• [What to work on] The span to repeat in the listing below runs from the line containing "(** ** Witnesses *)" to the line containing "exists ps, rs. split;", inclusive. Repeat it exactly, and only it.

• [Data excerpts]
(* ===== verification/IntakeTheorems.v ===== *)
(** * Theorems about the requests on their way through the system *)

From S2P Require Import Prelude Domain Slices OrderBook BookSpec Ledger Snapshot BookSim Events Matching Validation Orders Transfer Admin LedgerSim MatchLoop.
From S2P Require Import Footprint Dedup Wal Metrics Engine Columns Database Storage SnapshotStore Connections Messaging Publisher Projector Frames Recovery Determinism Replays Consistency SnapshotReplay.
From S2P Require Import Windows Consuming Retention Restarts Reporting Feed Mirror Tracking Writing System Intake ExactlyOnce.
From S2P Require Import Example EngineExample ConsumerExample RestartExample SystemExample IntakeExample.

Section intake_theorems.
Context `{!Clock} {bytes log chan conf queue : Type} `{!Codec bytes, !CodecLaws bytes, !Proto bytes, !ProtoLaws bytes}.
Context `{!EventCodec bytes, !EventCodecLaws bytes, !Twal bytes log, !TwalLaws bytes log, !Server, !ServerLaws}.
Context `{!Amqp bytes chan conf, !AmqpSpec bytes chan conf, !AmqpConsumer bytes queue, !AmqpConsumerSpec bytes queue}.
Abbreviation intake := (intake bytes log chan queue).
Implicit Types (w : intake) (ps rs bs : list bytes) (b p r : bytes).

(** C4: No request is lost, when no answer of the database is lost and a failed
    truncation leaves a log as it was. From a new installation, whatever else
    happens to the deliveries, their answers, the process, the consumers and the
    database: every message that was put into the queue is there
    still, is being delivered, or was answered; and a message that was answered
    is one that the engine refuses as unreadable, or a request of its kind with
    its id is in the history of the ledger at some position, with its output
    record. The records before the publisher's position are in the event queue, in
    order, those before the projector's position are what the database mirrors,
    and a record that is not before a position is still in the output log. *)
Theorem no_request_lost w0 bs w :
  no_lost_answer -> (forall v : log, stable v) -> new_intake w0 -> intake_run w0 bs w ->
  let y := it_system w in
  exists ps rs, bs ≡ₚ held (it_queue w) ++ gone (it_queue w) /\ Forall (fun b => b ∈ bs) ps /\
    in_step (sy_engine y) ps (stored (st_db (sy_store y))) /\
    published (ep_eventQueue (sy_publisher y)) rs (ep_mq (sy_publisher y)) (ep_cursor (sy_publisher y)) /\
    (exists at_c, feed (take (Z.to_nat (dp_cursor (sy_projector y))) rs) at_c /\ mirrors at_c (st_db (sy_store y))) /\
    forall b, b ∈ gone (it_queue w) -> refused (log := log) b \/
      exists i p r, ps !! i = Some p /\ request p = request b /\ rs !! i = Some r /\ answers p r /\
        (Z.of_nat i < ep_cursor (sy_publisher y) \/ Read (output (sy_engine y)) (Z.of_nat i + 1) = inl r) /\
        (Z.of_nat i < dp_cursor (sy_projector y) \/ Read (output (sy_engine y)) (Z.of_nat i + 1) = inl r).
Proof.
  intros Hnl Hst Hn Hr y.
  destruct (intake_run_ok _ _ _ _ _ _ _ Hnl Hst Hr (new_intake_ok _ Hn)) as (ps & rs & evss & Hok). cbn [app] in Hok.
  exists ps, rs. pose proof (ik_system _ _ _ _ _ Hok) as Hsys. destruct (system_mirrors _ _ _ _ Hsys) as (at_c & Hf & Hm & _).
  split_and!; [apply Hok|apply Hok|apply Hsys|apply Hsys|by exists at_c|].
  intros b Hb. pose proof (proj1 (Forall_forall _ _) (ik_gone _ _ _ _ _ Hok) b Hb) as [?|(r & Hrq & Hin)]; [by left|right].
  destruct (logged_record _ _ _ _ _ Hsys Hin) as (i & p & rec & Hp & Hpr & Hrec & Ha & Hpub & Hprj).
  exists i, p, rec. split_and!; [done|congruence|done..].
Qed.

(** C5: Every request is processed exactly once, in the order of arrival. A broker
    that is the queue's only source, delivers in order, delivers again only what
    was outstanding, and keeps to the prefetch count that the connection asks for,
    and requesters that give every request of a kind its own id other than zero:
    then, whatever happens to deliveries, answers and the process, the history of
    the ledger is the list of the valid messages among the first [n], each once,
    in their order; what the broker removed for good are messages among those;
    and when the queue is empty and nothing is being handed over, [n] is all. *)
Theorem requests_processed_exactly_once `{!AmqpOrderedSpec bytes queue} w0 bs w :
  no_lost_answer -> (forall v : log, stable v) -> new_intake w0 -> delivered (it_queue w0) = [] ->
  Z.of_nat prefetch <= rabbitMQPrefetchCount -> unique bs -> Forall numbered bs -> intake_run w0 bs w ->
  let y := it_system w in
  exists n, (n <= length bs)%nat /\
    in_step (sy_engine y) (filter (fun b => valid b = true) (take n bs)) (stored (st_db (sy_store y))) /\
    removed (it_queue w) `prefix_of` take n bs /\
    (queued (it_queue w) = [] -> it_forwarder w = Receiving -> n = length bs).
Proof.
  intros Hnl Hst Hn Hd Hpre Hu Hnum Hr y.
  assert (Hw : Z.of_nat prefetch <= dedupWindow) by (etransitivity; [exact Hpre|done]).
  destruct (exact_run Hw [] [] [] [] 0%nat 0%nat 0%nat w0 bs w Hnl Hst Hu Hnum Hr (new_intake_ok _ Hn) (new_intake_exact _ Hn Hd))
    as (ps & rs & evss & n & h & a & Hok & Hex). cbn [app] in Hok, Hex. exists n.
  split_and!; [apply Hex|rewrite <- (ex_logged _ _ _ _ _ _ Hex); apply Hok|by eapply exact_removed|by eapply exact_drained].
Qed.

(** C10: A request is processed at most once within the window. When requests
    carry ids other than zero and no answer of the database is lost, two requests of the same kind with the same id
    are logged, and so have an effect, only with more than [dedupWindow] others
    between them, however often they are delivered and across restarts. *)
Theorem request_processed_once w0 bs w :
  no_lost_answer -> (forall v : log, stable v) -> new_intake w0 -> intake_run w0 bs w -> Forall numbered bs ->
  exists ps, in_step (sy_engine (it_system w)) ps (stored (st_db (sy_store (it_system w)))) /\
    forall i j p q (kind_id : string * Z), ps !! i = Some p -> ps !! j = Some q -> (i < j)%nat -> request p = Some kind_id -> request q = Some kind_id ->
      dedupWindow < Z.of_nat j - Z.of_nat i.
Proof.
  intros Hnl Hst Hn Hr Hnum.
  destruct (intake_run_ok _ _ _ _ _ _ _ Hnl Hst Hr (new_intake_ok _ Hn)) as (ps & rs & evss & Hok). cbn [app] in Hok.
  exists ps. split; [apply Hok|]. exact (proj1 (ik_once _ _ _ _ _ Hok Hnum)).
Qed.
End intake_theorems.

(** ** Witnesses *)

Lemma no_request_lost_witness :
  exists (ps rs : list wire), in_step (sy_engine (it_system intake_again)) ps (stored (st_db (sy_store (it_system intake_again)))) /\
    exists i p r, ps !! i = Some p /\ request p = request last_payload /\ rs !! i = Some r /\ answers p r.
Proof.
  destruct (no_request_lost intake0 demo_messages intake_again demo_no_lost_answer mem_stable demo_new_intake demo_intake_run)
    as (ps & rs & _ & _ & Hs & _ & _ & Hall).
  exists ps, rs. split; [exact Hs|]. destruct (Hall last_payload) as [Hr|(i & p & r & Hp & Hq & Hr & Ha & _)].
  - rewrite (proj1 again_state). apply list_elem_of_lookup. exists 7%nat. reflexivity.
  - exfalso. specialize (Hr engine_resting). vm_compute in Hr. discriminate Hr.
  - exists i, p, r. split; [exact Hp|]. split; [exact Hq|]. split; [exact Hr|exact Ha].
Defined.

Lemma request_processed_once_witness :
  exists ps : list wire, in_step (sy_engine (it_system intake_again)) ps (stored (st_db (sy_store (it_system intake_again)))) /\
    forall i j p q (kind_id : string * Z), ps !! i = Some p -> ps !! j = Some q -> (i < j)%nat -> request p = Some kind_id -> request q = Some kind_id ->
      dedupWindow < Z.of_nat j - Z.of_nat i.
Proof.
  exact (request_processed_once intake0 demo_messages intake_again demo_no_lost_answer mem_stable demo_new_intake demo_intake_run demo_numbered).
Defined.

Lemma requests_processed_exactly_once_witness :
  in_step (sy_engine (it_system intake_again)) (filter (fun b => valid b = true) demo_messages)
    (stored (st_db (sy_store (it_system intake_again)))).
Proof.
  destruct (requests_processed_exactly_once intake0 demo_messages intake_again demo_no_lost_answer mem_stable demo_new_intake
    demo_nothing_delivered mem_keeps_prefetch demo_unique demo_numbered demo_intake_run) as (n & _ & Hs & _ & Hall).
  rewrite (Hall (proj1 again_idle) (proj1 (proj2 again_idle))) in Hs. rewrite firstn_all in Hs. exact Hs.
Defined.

• [The answer]
(** ** Witnesses *)

Lemma no_request_lost_witness :
  exists (ps rs : list wire), in_step (sy_engine (it_system intake_again)) ps (stored (st_db (sy_store (it_system intake_again)))) /\
    exists i p r, ps !! i = Some p /\ request p = request last_payload /\ rs !! i = Some r /\ answers p r.
Proof.
  destruct (no_request_lost intake0 demo_messages intake_again demo_no_lost_answer mem_stable demo_new_intake demo_intake_run)
    as (ps & rs & _ & _ & Hs & _ & _ & Hall).
  exists ps, rs. split; [exact Hs|]. destruct (Hall last_payload) as [Hr|(i & p & r & Hp & Hq & Hr & Ha & _)].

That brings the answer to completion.